July 29 (Bloomberg) -- BlackBerry Ltd., pushing further into security services, agreed to buy Secusmart GmbH, a provider of anti-eavesdropping technology whose clients include German officials such as Chancellor Angela Merkel.
Secusmart, a Dusseldorf, Germany-based company that already had a partnership with BlackBerry, makes voice and data encryption for mobile phones. Financial terms weren’t disclosed. The acquisition is BlackBerry’s first since the hiring last November of Chief Executive Officer John Chen, who vowed to cut losses by focusing on services to corporations and governments.
Now, having stabilized the Waterloo, Ontario-based company, Chen said in an interview yesterday that he’s laying the groundwork for hiring and sales growth.
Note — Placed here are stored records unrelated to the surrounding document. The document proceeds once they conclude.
Lemma refill_found s q lo :
  rep cfg [] s a → is_u64 lo → is_u64 (stop_time q) → filters q = basic lo (stop_time q) →
  records_from_current_block q = [] → current_ok s q lo →
  ∃ s' q', refill cfg (s, q) = (Ok tt, (s', q')) ∧ files s' = files s ∧ found s' q q' lo.
Proof.
  intros Hrep Hlo Hstop Hf Hnone Hcur. unfold refill.
  rewrite (st_bind_ok _ get_query _ q (s, q)) by done.
  set (start := match current_block q with
                | Some r => from_option latest_record_time 0 (blocks s !! r)
                | None => start_time q
                end).
  rewrite (st_bind_ok _ _ _ start (s, q)).
  2:{ unfold start, current_ok in *. destruct (current_block q) as [r|]; [|done].
      destruct Hcur as (c & b & Hb & Hh & _). pose proof (deref_holds s a c r b Hh Hb) as E.
      rewrite (st_bind_ok _ _ _ b (s, q)) by (unfold on_bm; cbn [fst snd]; by rewrite E).
      unfold deref in E. destruct (blocks s !! r); [|done]. simpl in *. by simplify_eq. }
  destruct (first_block_rep s q start Hrep) as (s1 & E & Hrep1 & Hfiles). st_step E.
  set (ids := if decide (stop_time q < default 0 (home a start)) then []
              else bt_range (default 0 (home a start)) (stop_time q) (dom a)).
  rewrite (st_bind_ok _ _ _ ids (s1, q))
    by (cbn [fst snd]; by rewrite (active_tree_rep cfg [] s1 a Hrep1)).
  destruct (scan_found ids s1 q lo) as (s' & q' & E' & Hfiles' & Hfound); try done.
  - unfold ids. case_decide; [constructor|apply bt_range_sorted].
  - unfold ids. intros id. case_decide; [by intros ?%elem_of_nil|].
    intros [_ ?%elem_of_dom]%elem_of_bt_range. done.
  - intros id Hid Hout rec Hrec Hw.
    pose proof (search_covers s q lo start id rec Hrep Hcur eq_refl Hrec Hw) as Hge.
    destruct (block_records_span a (rep_blocks _ _ _ _ Hrep) Hspans id rec Hrec) as [Hle _].
    apply Hout. unfold ids. destruct Hw as [[_ Hlt] _]. rewrite decide_False by lia.
    apply elem_of_bt_range. split; [lia|]. by apply elem_of_dom.
  - exists s', q'. split_and!; [done|congruence|done].
Qed.

(** ** Handing out the records *)

(** The reader a record is served with: positioned on the record's region in the
    data file of its block, or without content for a query of metadata. *)
Definition served (om : bool) (x : Rec * RecordReader) : Prop :=
  ∃ id b, a !! id = Some b ∧ get_record b (rec_us x.1) = Some x.1 ∧
    x.2 = if om then mkReader None 0 0 0
          else if decide (rec_len x.1 > 0)
          then mkReader (Some (Data id)) (r_begin x.1) (rec_len x.1) 0
          else mkReader None (r_begin x.1) (rec_len x.1) 0.

(** Every block with content has its data file. *)
Definition data_present s : Prop :=
  ∀ id b t rec, a !! id = Some b → get_record b t = Some rec → rec_len rec > 0 →
    is_Some (files s !! Data id).

(** A query in progress: [todo] is what it has still to return. *)
Definition progress s q (todo : list Rec) : Prop :=
  ∃ lo, rep cfg [] s a ∧ data_present s ∧ is_u64 lo ∧ is_u64 (stop_time q) ∧
    is_interrupted q = false ∧ filters q = basic lo (stop_time q) ∧
    todo = records_from_current_block q ++ matching a lo (stop_time q) ∧ current_ok s q lo.

Lemma hand_out s q rec rest r id b :
  rep cfg [] s a → data_present s → map_Forall block_ok a →
  records_from_current_block q = rec :: rest → current_block q = Some r →
  a !! id = Some b → holds s a id r → get_record b (rec_us rec) = Some rec →
  ∃ x, x.1 = rec ∧ served (hq_only_metadata q) x ∧
    (_ ← modify_query (set_records rest);
     r ← st_lift (unwrap (current_block q));
     if hq_only_metadata q then mret (rec, mkReader None 0 0 0)
     else
       ts ← st_lift (unwrap (r_timestamp rec));
       reader ← on_bm (reader_try_new cfg r (ts_to_us ts));
       mret (rec, reader)) (s, q) = (Ok x, (s, set_records rest q)).
Proof.
  intros Hrep Hdata Hblocks Hrecs Hcur Hb Hh Hget. rewrite Hcur.
  destruct (rec_us_key id b _ rec (Hblocks _ _ Hb) Hget) as [_ Hts].
  destruct (hq_only_metadata q) eqn:Eom.
  { exists (rec, mkReader None 0 0 0). split_and!; [done|by exists id, b|done]. }
  assert (Hus : r_timestamp rec = Some (default (mkTimestamp 0 0) (r_timestamp rec)))
    by (by destruct (r_timestamp rec)).
  set (ts := default (mkTimestamp 0 0) (r_timestamp rec)) in *.
  assert (ts_to_us ts = rec_us rec) as Ets by (unfold rec_us; by rewrite Hus).
  pose proof (reader_try_new_rep cfg Hprimary s a id r b (rec_us rec) rec Hrep Hh Hb Hget) as Hread.
  assert (Hfile : rec_len rec > 0 → is_Some (files s !! Data id)) by (by apply (Hdata id b (rec_us rec) rec)).
  set (rd := if decide (rec_len rec > 0) then mkReader (Some (Data id)) (r_begin rec) (rec_len rec) 0
             else mkReader None (r_begin rec) (rec_len rec) 0).
  exists (rec, rd). split_and!; [done|by exists id, b|].
  rewrite (st_bind_ok _ _ _ tt (s, set_records rest q)) by done.
  rewrite (st_bind_ok _ _ _ r (s, set_records rest q)) by done.
  rewrite (st_bind_ok _ _ _ ts (s, set_records rest q)) by (unfold st_lift; by rewrite Hus).
  rewrite Ets. unfold on_bm, mbind, ST_bind. cbn [fst snd]. rewrite Hread. subst rd.
  destruct (decide (rec_len rec > 0)) as [Hpos|Hpos]; [|done].
  by rewrite decide_True by (by apply Hfile).
Qed.

Lemma current_rest s q lo r rec rest :
  current_block q = Some r → records_from_current_block q = rec :: rest → current_ok s q lo →
  current_ok s (set_records rest q) lo ∧
  ∃ id b, a !! id = Some b ∧ holds s a id r ∧ get_record b (rec_us rec) = Some rec.
Proof.
  unfold current_ok. cbn [current_block set_records]. intros -> ->.
  intros (id & b & Hb & Hh & Hlt & Hne & Hall). apply Forall_cons in Hall as [Hrec Hrest].
  split; exists id, b; by split_and!.
Qed.

(** The records that are filled in are handed out in their order. *)
Lemma next_filled s q rec rest :
  progress s q (rec :: rest) → records_from_current_block q ≠ [] →
  ∃ x q', historical_next cfg (s, q) = (Ok x, (s, q')) ∧ x.1 = rec ∧
    served (hq_only_metadata q) x ∧ hq_only_metadata q' = hq_only_metadata q ∧ progress s q' rest.
Proof.
  intros (lo & Hrep & Hdata & Hlo & Hstop & Hint & Hf & Htodo & Hcur) Hne.
  destruct (records_from_current_block q) as [|rec' l] eqn:Erec; [done|]. simplify_list_eq.
  destruct (current_block q) as [r|] eqn:Ecur.
  2:{ unfold current_ok in Hcur. rewrite Ecur, Erec in Hcur. by destruct Hcur as [_ ?]. }
  destruct (current_rest s q lo r rec' l Ecur Erec Hcur) as (Hcur' & id & b & Hb & Hh & Hget).
  destruct (hand_out s q rec' l r id b Hrep Hdata (rep_blocks _ _ _ _ Hrep) Erec Ecur Hb Hh Hget)
    as (x & Hx & Hserved & E).
  exists x, (set_records l q). split_and!; try done.
  - unfold historical_next. rewrite (st_bind_ok _ get_query _ q (s, q)) by done.
    rewrite decide_False by (rewrite Erec; by intros [? _]).
    rewrite (st_bind_ok _ _ _ tt (s, q)) by done.
    rewrite (st_bind_ok _ get_query _ q (s, q)) by done. by rewrite Erec.
  - exists lo. by split_and!.
Qed.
With Secusmart, BlackBerry aims to capitalize on demand for spy-proofing technology in the wake of revelations about U.S. government surveillance tactics, including allegations that Merkel’s mobile phone was tapped.
The deal is still subject to regulatory approval. Chen said he’s confident Germany will approve the sale, especially since the government already uses BlackBerry phones and software.
At a time of backlash against U.S. companies, including the German government’s decision not to renew a Verizon Communications Inc. contract, Chen said it doesn’t hurt being a Canadian company.
“Canadians are very neutral, as you know,” said Chen, who grew up in Hong Kong and is a naturalized U.S. citizen. “Canadians always do business with everybody else and it’s fine.”
Germany’s government has already distributed about 3,000 encrypted smartphones made by BlackBerry to federal officials, and has plans to order more such devices, Tobias Plate, a spokesman for the Interior Ministry, said yesterday at a news conference in Berlin.
Last month, Germany’s top prosecutor said it would start a formal investigation into whether U.S. intelligence agents tapped Merkel’s phone. The White House has said agents aren’t spying on Merkel and has pledged not to do so in the future.
Chen’s goal is to return BlackBerry to profitability by the company’s next fiscal year, which ends in March 2016. The company is seeking to counter declining demand for its phones by focusing on supplying software and hardware to customers in regulated industries such as finance, government, health care and law, which have higher standards for security and risk management.
BlackBerry announced plans to fire 4,500 employees, or a third of its workforce, less than two months before Chen took over as it tried to streamline the business for a buyout deal that eventually fell through. As the turnaround plan unfolds, Chen said he’s ready to start hiring again, with a focus on sales, software development and customer care.
“I have a plan to start slowly adding headcount into the company, and now we’re in that phase,” Chen said.
While BlackBerry shares are up 34 percent this year through yesterday with Chen at the helm, other technology companies are eyeing the same corporate niche he’s going after. Today, BlackBerry fell 4.4 percent to $9.51 at the close in New York, after Bloomberg News reported that Ford Motor Co. is deploying iPhones for corporate use to employees worldwide, replacing BlackBerrys.
This month, Apple Inc. and International Business Machines Corp. said they would work together to develop mobile applications for businesses. BlackBerry dropped 12 percent the day of the announcement.
“I’m paying a lot of attention” to the partnership, Chen said. “I’m giving them due respect that they could get something done, although they’re going to have to come from way behind,” he said.
Part of his plan to stay ahead might include acquisitions, he said. Areas BlackBerry is interested in include server technology and identity management, Chen said.
Still, he said he’s being careful not to risk too much in potential deals.
“It’s not, ‘Because the future is so bright, I’ve got to bet the farm,’” he said. “I’m a very safe, conservative guy.”